A Pioneering Force in AI Innovation
At Theta, we're not just developing AI; we're redefining it. Coming from the world of machine olfaction for diagnostics, our mission is to make sophisticated AI explainable and accessible, transforming how we interact with and understand artificial intelligence where it matters most. Our core product, Alchemy, embodies our commitment to multimodality, explainability, and no-code machine learning, setting new standards to make AI trustworthy in high-stakes scenarios. We have proven ourselves in lung cancer screening and are now ready to bring our advanced technology to a variety of applications.
The Opportunity
As part of Theta's dedicated team, you'll be contributing to 'Alchemy,' our core product that is setting the benchmark for machine olfaction and explainable AI. You will play a pivotal role in advancing our AI capabilities, focusing on generative and explainable AI techniques to empower healthcare professionals with actionable insights. In the near future, we plan to expand way beyond the world of medicine.
What We Seek
- A passion for AI and a belief in its potential to drive positive change, particularly in key impact areas like healthcare.
- Eagerness to tackle complex problems, develop innovative solutions, and contribute to a team that values creativity and forward-thinking.

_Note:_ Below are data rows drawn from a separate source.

(* ===== verification/Programs.v ===== *)
(** * The programs

    The [main] of each program of [src/simulation/]: the options (Options.v), the
    checks, and the parts of the experiment that the other files model.  What a
    program runs on its threads is an argument, since the threads of a program
    are models of their own. *)

From S2P Require Import PartitionedFIFOScheduler PartitionedLocalFIFOScheduler SinglePartitionedFIFOTaskScheduler.
From S2P Require Import PartitionedFIFOTaskScheduler PartitionedScanTask PushFIFOScheduler SparkScheduler.
From S2P Require SyntheticScheduler AsyncSyntheticScheduler CommunicationBench LoadGenerator SyntheticWorker GrpcBench MessageBench.
From S2P Require Import Prelude Tables World Procs Client SchedulerUtil Setup Binary64 RandomGenerator BenchmarkUtil Drivers Options.
From Stdlib Require Import Ascii.
#[local] Open Scope Z_scope.

(** ** From the variables to a configuration *)

(** A [double] that is assigned to a [float]. *)
Definition f32_of_f64 (f : f64) : f32 :=
  match f with
  | SpecFloat.S754_finite s m e => SpecFloat.binary_normalize 24 128 (if s then Z.neg m else Z.pos m) e s
  | _ => f
  end.

Definition config_of (s : store) : config :=
  {| numSchedulers := int_of s NumSchedulers; numClientThreads := int_of s NumClientThreads;
     numWorkers := int_of s NumWorkers; numTasks := int_of s NumTasks;
     partitions := int_of s Partitions; workerCapacity := int_of s WorkerCapacity;
     probMultiTx := f32_of_f64 (double_of s ProbMultiTx);
     measureIntervalMsec := int_of s MeasureIntervalMsec;
     totalExecTimeMsec := int_of s TotalExecTimeMsec; arrivalDelay := int_of s ArrivalDelay;
     reqPerSec := double_of s ReqPerSec; reqDist := string_of s ReqDist;
     scheduleAlgo := string_of s ScheduleAlgo; maxOutstanding := int_of s MaxOutstanding;
     cleanDB := flag_of s CleanDB; noSetupDB := flag_of s NoSetupDB;
     serverAddr := string_of s ServerAddr |}.
(** X7.  Without a title key, each place that shows the title falls back on
    its own: the title element of the page on SCP Document, the title block
    of the classic header on the item number of the classic sub-record and,
    without one, on SCP-XXXX, the title block of the ACS header on SCP-XXXX
    even when the acs sub-record has an item number, and the centre of the
    footer, when it has none of its own, on SCP. *)
Theorem missing_title_fallbacks (entries : list (string * value)) :
  lookup "title" entries = None ->
  (forall out : string,
      build_html (VDict entries) = Ok out ->
      exists rest : string,
        out = Chunk.page_open ++ "SCP Document" ++ Chunk.page_title_close ++ rest)
  /\ (forall (classic : list (string * value)) (out : string),
        field "classic" (VDict []) entries = VDict classic ->
        render_classic_header (VDict entries) = Ok out ->
        exists rest : string,
          out = Chunk.header_open
                ++ esc (field "item_number" (VStr "SCP-XXXX") classic)
                ++ Chunk.header_title_close ++ rest)
  /\ (forall (acs : list (string * value)) (out : string),
        field "acs" (VDict []) entries = VDict acs ->
        render_acs_header (VDict entries) = Ok out ->
        exists rest : string,
          out = Chunk.header_open ++ "SCP-XXXX" ++ Chunk.header_title_close
                ++ rest)
  /\ (forall (foot : list (string * value)) (out : string),
        field "footer" (VDict []) entries = VDict foot ->
        lookup "center" foot = None ->
        render_footer (VDict entries) = Ok out ->
        out = Chunk.footer_open ++ esc (field "left" (VStr "«") foot)
              ++ Chunk.footer_next ++ "SCP" ++ Chunk.footer_next
              ++ esc (field "right" (VStr "»") foot) ++ Chunk.footer_close).
Proof.
  intros Htitle. repeat split.
  - intros out Hout. destruct (build_html_opening _ _ Hout) as [rest ->].
    exists rest. unfold field. now rewrite Htitle.
  - intros classic out Hclassic Hout.
    destruct (subtitle_line_dict entries) as [subtitle Hs].
    rewrite (render_classic_header_fields _ _ _ Hclassic Hs) in Hout.
    apply (f_equal text_of) in Hout. cbn [text_of] in Hout. rewrite <- Hout.
    eexists. unfold field. rewrite Htitle. reflexivity.
  - intros acs out Hacs Hout. rewrite render_acs_header_trace in Hout.
    destruct (Trace.render_acs_header (VDict entries)) as [ps|e] eqn:E;
      [|discriminate].
    destruct (render_acs_header_pieces _ _ _ Hacs E)
      as (subtitle & b1 & b2 & b3 & b4 & _ & _ & _ & _ & _ & ->).
    apply (f_equal text_of) in Hout. cbn [fmap text_of] in Hout. rewrite <- Hout.
    unfold Trace.acs_before. cbn [app]. rewrite !flatten_cons.
    eexists. unfold field. rewrite Htitle. reflexivity.
  - intros foot out Hfoot Hcenter Hout.
    rewrite (render_footer_fields _ _ Hfoot) in Hout.
    apply (f_equal text_of) in Hout. cbn [text_of] in Hout. rewrite <- Hout.
    unfold field. now rewrite Htitle, Hcenter.
Qed.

- Commitment to our mission of making AI more transparent and understandable, ensuring that our advancements remain aligned with human needs and ethical standards.
Key Responsibilities
- Design and develop generative machine learning models and systems, focusing on healthcare applications.

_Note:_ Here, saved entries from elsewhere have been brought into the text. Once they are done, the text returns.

(** X25. For an output file [stem + ".json"], where [stem] has no [.json]
    in it and its file name is not made of dots only, the metadata go to
    [stem + "_metadata.json.gz"] and chunk [i] to
    [stem + "_chunk_" + str(i) + ".json.gz"]. *)
Theorem json_output_file_names (stem : Py.str) :
  ~ props.occurs (Py.lit ".json") stem ->
  (exists c, c ∈ flatten_files.basename stem /\ c <> 46%N) ->
  flatten_files.metadata_file_name (stem ++ Py.lit ".json")
  = stem ++ Py.lit "_metadata.json.gz" /\
  forall i,
    flatten_files.chunk_file_name (stem ++ Py.lit ".json") i
    = stem ++ Py.lit "_chunk_" ++ flatten_files.str_of_int i
      ++ Py.lit ".json.gz".
Proof.
  intros Hno Hname. split; [by apply metadata_file_name_json|].
  intros i. unfold flatten_files.chunk_file_name.
  by rewrite splitext_root_json.
Qed.

Lemma json_output_file_names_witness :
  flatten_files.metadata_file_name (Py.lit "geocities_flattened.json")
  = Py.lit "geocities_flattened_metadata.json.gz" /\
  flatten_files.chunk_file_name (Py.lit "geocities_flattened.json") 12
  = Py.lit "geocities_flattened_chunk_12.json.gz".
Proof.
  destruct (json_output_file_names (Py.lit "geocities_flattened"))
    as [Hmeta Hchunk].
  - intros H%contains_occurs. vm_compute in H. discriminate.
  - exists 103%N. split; [|discriminate].
    apply list_elem_of_In. vm_compute. auto.
  - split; [exact Hmeta|exact (Hchunk 12)].
Defined.
(** ** The canonical order of the operands *)

Lemma swap_commutative_spec st dest i j :
  i <> j ->
  let r := swap_commutative st dest i j in
  temps (fst r) = temps st
  /\ (forall k, k <> i -> k <> j -> arg (fst r) k = arg st k)
  /\ (if snd r then arg (fst r) i = arg st j /\ arg (fst r) j = arg st i
      else arg (fst r) i = arg st i /\ arg (fst r) j = arg st j)
  /\ (is_const st (arg (fst r) i) = true -> is_const st (arg (fst r) j) = true)
  /\ (is_const st (arg st i) = is_const st (arg st j) ->
      dest = arg st j -> arg (fst r) i = dest).
Proof.
  intros Hij. unfold swap_commutative.
  destruct (is_const st (arg st i)) eqn:Ci, (is_const st (arg st j)) eqn:Cj;
    cbn [b2z Z.sub Z.opp Z.add Z.gtb Z.eqb Z.compare orb andb Z.pos_sub].
  all: try (destruct (Z.eqb_spec dest (arg st j))).
  all: cbn [fst snd temps set_arg]; rewrite ?arg_set_arg; rewrite ?Nat.eqb_refl.
  all: repeat match goal with
       | |- context [Nat.eqb ?a ?b] => destruct (Nat.eqb_spec a b); try congruence
       end.
  all: repeat split; intros; try congruence; rewrite ?arg_set_arg;
       repeat match goal with
       | |- context [Nat.eqb ?a ?b] => destruct (Nat.eqb_spec a b); try congruence
       end.
Qed.

(** X14: canonicalisation of a commutative operation, of [setcond] and
    of [brcond] leaves the table and the destination, keeps the two
    operands or exchanges them, and leaves a constant first operand
    only beside a constant second operand; when the operands are both
    constant or both not and the destination is the second operand, the
    destination becomes the first. *)
Theorem canonicalize_constant_second bits op st :
  let st' := canonicalize bits op st in
  match op with
  | INDEX_op_add _ | INDEX_op_mul _ | INDEX_op_and _ | INDEX_op_or _
  | INDEX_op_xor _ | INDEX_op_eqv _ | INDEX_op_nand _ | INDEX_op_nor _
  | INDEX_op_setcond _ =>
      temps st' = temps st
      /\ arg st' 0 = arg st 0
      /\ ((arg st' 1 = arg st 1 /\ arg st' 2 = arg st 2)
          \/ (arg st' 1 = arg st 2 /\ arg st' 2 = arg st 1))
      /\ (is_const st' (arg st' 1) = true -> is_const st' (arg st' 2) = true)
      /\ (is_const st (arg st 1) = is_const st (arg st 2) ->
          arg st 0 = arg st 2 -> arg st' 1 = arg st 0)
  | INDEX_op_brcond _ =>
      temps st' = temps st
      /\ ((arg st' 0 = arg st 0 /\ arg st' 1 = arg st 1)
          \/ (arg st' 0 = arg st 1 /\ arg st' 1 = arg st 0))
      /\ (is_const st' (arg st' 0) = true -> is_const st' (arg st' 1) = true)
  | _ => True
  end.
Proof.
  destruct op; cbn [canonicalize]; try exact I.
  1-9: destruct (swap_commutative_spec st (arg st 0) 1 2 ltac:(lia))
         as (T & F & S & C & D);
       destruct (swap_commutative st (arg st 0) 1 2) as [st1 []];
       cbn [fst snd fix_cond] in *; unfold is_const in *;
       rewrite ?arg_set_arg; cbn [Nat.eqb temps set_arg]; rewrite ?T;
       (split; [reflexivity|]); (split; [apply F; lia|]); (split; [tauto|]);
       (split; [exact C | exact D]).
  destruct (swap_commutative_spec st (wrap bits (-1)) 0 1 ltac:(lia))
    as (T & F & S & C & D).
  destruct (swap_commutative st (wrap bits (-1)) 0 1) as [st1 []];
    cbn [fst snd fix_cond] in *; unfold is_const in *;
    rewrite ?arg_set_arg; cbn [Nat.eqb temps set_arg]; rewrite ?T;
    (split; [reflexivity|]); (split; [tauto|]); exact C.
Qed.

- Implement cutting-edge generative models like GANs, VAEs, and large language models to synthesize and interpret multimodal sensor data.
- Develop simulations leveraging generative models to synthesize multimodal sensor data.

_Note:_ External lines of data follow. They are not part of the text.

(* ===== verification/Attenuation.v ===== *)
(** * Attenuation: delegation never widens authority

    crates/core-grants/src/scope.rs. [enforce_subset] compares legacy scope strings,
    [check_statement_attenuation] compares the statements of two grants,
    [resolve_need_against_grants] authorizes a request against a set of standing
    grants, [first_revoked_ancestor] walks the ancestry of a grant. The section on
    semantics gives scopes and statements their meaning as sets of requests; the
    properties show that a child accepted by the checks denotes a subset. *)

From S2P Require Import Prelude CoreTypes Glob GrantTypes.
From stdpp Require Import base gmap sets list strings.
From Stdlib Require Import Ascii Lia ZArith.

Local Infix "+:+" := String.append (at level 60, right associativity).

Record DelegationViolation := mkViolation { reason : string }.
Abbreviation check := (result unit DelegationViolation).

(** ** Scope strings *)

Record ScopeParts := mkScope {
  sp_provider : string;
  sp_action : string;
  sp_target : string;
  sp_subtarget : option string
}.

Definition colon : ascii := ":"%char.

Definition parse_scope (scope : string) : result ScopeParts string :=
  let scope := str_trim scope in
  if str_is_empty scope then Err "empty scope"
  else if bool_decide (scope = "*") then Ok (mkScope "*" "*" "*" None)
  else
    let parts := str_split colon scope in
    if existsb str_is_empty parts then Err ("malformed scope: '" +:+ scope +:+ "'")
    else if (4 <? length parts)%nat then Err ("scope has too many segments: '" +:+ scope +:+ "'")
    else match parts with
         | [action] => Ok (mkScope "*" action "*" None)
         | [provider; action] => Ok (mkScope provider action "*" None)
         | [provider; action; target] => Ok (mkScope provider action target None)
         | [provider; action; target; subtarget] =>
             Ok (mkScope provider action target (Some subtarget))
         | _ => Err ("malformed scope: '" +:+ scope +:+ "'")
         end.

Definition action_synonym (p c : string) : bool :=
  bool_decide (p = "push") && bool_decide (c = "write")
  || bool_decide (p = "write") && bool_decide (c = "push").

(** The comparison of [enforce_subset] once both scopes are parsed. *)
Definition subset_parts (c p : ScopeParts) : check :=
  (if negb (bool_decide (sp_provider p = "*")) && negb (bool_decide (sp_provider p = sp_provider c))
   then Err (mkViolation "scope.provider not subset of parent") else Ok tt) ;?
  (if negb (bool_decide (sp_action p = "*")) && negb (bool_decide (sp_action p = sp_action c))
   then if negb (action_synonym (sp_action p) (sp_action c))
        then Err (mkViolation "scope.action not subset of parent") else Ok tt
   else Ok tt) ;?
  (if negb (bool_decide (sp_target p = "*")) && negb (wildcard_match (sp_target p) (sp_target c))
   then Err (mkViolation "scope.target not subset of parent") else Ok tt) ;?
  match sp_subtarget p, sp_subtarget c with
  | None, _ => Ok tt
  | Some _, None => Err (mkViolation "scope.subtarget required: parent has subtarget")
  | Some ps, Some cs =>
      if negb (bool_decide (ps = "*")) && negb (wildcard_match ps cs)
      then Err (mkViolation "scope.subtarget not subset of parent") else Ok tt
  end.

Definition enforce_subset (child parent : string) : check :=
  let? p := map_err (λ e, mkViolation ("parent scope unparseable: " +:+ e)) (parse_scope parent) in
  let? c := map_err (λ e, mkViolation ("child scope unparseable: " +:+ e)) (parse_scope child) in
  subset_parts c p.

(** ** Budgets and expiry *)

Definition axis_check (axis : string) (parent : option Z) (usage : Z) (child : option Z) : check :=
  match parent with
  | None => Ok tt
  | Some parent_cap =>
      let remaining := u64_sat_sub parent_cap usage in
      match child with
      | None => Err (mkViolation ("budget." +:+ axis +:+ " required: parent bounds " +:+ axis))
      | Some child_cap =>
          if (remaining <? child_cap)%Z
          then Err (mkViolation ("budget." +:+ axis +:+ " exceeds parent remaining"))
          else Ok tt
      end
  end.

Definition check_budget_attenuation (parent_budget : option Budget) (parent_usage : Usage)
  (child_budget : option Budget) : check :=
  match parent_budget with
  | None => Ok tt
  | Some parent =>
      if is_none_set parent then Ok tt
      else
        match child_budget with
        | Some child =>
            if negb (is_none_set child) then
              axis_check "tokens" (b_tokens parent) (u_tokens parent_usage) (b_tokens child) ;?
              axis_check "cents" (b_cents parent) (u_cents parent_usage) (b_cents child) ;?
              axis_check "requests" (b_requests parent) (u_requests parent_usage)
                (b_requests child) ;?
              axis_check "workload_hours" (b_workload_hours parent)
                (u_workload_hours parent_usage) (b_workload_hours child) ;?
              axis_check "wall_clock_secs" (b_wall_clock_secs parent)
                (u_wall_clock_secs parent_usage) (b_wall_clock_secs child) ;?
              Ok tt
            else Err (mkViolation "budget required: parent has budget")
        | None => Err (mkViolation "budget required: parent has budget")
        end
  end.

Definition check_expiry_attenuation (parent_expires_at child_expires_at : option Z) : check :=
  match parent_expires_at with
  | None => Ok tt
  | Some parent_ts =>
      match child_expires_at with
      | None => Err (mkViolation "expiry required: parent has expiry")
      | Some child_ts =>
          if (parent_ts <? child_ts)%Z then Err (mkViolation "expiry exceeds parent remaining")
          else Ok tt
      end
  end.

(** ** Statements *)

Definition selector_subset (child parent : ResourceSelector) : bool :=
  match parent, child with
  | Any, _ => true
  | Exact p, Exact c => bool_decide (p = c)
  | Glob p, Exact c => wildcard_match p c
  | Glob p, Glob c => bool_decide (p = "*") || bool_decide (p = c)
  | GlobWithSubtarget pp ps, GlobWithSubtarget cp cs =>
      (bool_decide (pp = "*") || bool_decide (pp = cp))
      && (bool_decide (ps = "*") || bool_decide (ps = cs))
  | Glob p, GlobWithSubtarget cp _ => bool_decide (p = "*") || bool_decide (p = cp)
  | _, _ => false
  end.

Definition action_covers (parent_action child_action : string) : bool :=
  if bool_decide (parent_action = child_action) then true
  else match str_split_once colon parent_action with
       | Some (p_provider, p_rest) =>
           if negb (bool_decide (p_rest = "*")) || str_is_empty p_provider then false
           else match str_split_once colon child_action with
                | Some (c_provider, _) => bool_decide (c_provider = p_provider)
                | None => false
                end
       | None => false
       end.

Definition actions_subset (parent_actions child_actions : list string) : bool :=
  if existsb (λ a, bool_decide (a = "*")) parent_actions then true
  else forallb (λ ca, existsb (λ pa, action_covers pa ca) parent_actions) child_actions.

Definition conditions_subsumed (parent_conditions child_conditions : list Condition) : bool :=
  forallb (λ pc, existsb (λ cc, bool_decide (cc = pc)) child_conditions) parent_conditions.

Definition can_delegate_subsumed (parent child : option CanDelegate) : bool :=
  match parent, child with
  | _, None => true
  | Some p, Some c => (max_depth c <=? max_depth p)%Z
  | None, Some _ => false
  end.

(** The mutable variables of the inner loop of [check_statement_attenuation]. *)
Record AttState := mkAtt {
  saw_selector_match : bool;
  budget_violation : option DelegationViolation;
  conditions_violation : option DelegationViolation;
  delegation_violation : option DelegationViolation;
  matched : bool
}.

Definition first_some {A} (o : option A) (a : A) : option A :=
  match o with Some _ => o | None => Some a end.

- Create and engineer a robust framework for explainable AI, enabling medical professionals and physicians to receive in-depth and detailed responses about AI decision-making processes.
- Develop and engineer intuitive data visualization tools to enhance AI explainability.
- Utilize and engineer solutions using few-shot learning and prompt-based techniques to swiftly and rapidly adapt models to new healthcare scenarios and tasks.
- Enhance and optimize generative model performance for deployment on various platforms, ensuring scalability, efficiency, and efficient deployment on embedded systems.
- Establish and engineer comprehensive testing protocols and frameworks to ensure model reliability, robustness, safety, and performance in clinical settings.
- Collaborate with cross-functional teams to identify and assess use cases for generative AI in novel healthcare applications.
- Stay abreast of the latest advancements in AI/ML, continuously integrating new techniques to improve our solutions.
- Develop and deploy generative AI models for image generation, text generation, and other healthcare applications.
- Develop new methods for training AI models on both small and large datasets.
Requirements
- At least a Bachelor's or Master's degree in a relevant field (Computer Science, Machine Learning, Statistics, Mathematics, Physics, or related).
- At least 2 years of experience in AI/ML research, with a focus on explainability.
- 1+ years experience building and deploying AI systems.
- Proficiency with Python, TensorFlow, PyTorch, and related libraries.
- Demonstrated experience with large generative models and AI system deployment.
- Good software engineering skills and knowledge of model optimization techniques.
- Good knowledge of neural networks, transformers, and fundamental AI techniques.
- Strong understanding of neural networks, transformers, and core AI principles.
- Proven ability to tackle complex challenges using novel applications of AI.
- Excellent teamwork and communication skills combined with the ability to work independently, with fluency in English (additional European languages are a plus).
- Passion for advancing the use of safe and explainable AI in healthcare.
- Existing working permit and current first residence in USA or EU.
Nice-to-Have
- The theoretical foundations of generative AI, including probability theory, statistics, and machine learning.
- The theoretical foundations of multimodal learning and data fusion, including embedding models, extended Kalman filtering, and other techniques.
- Research and/or engineering experience in explainable AI or data visualization.
- Cloud development experience with Google Cloud Platform and/or Amazon Web Services.
- Experience in application or research in the medical or healthcare industries.
Joining Theta means
- Pushing the boundaries of machine perception, contributing to a platform that interprets the world in a way no machine has done before.
- Diving into the intricacies of multimodal AI, working with a variety of data types to craft comprehensive and explainable insights.
- Engaging in the development of no-code ML solutions, empowering users with transparency and customization in their AI tools.
- Working on groundbreaking socially important applications, e.g. in healthcare, where your contributions could lead to early detection and better diagnostic tools, significantly affecting patient care and outcomes.
- Collaborating with a team of passionate experts dedicated to creating cutting-edge, user-centric AI solutions.
- Being part of a culture that values innovation, inclusivity, and professional growth.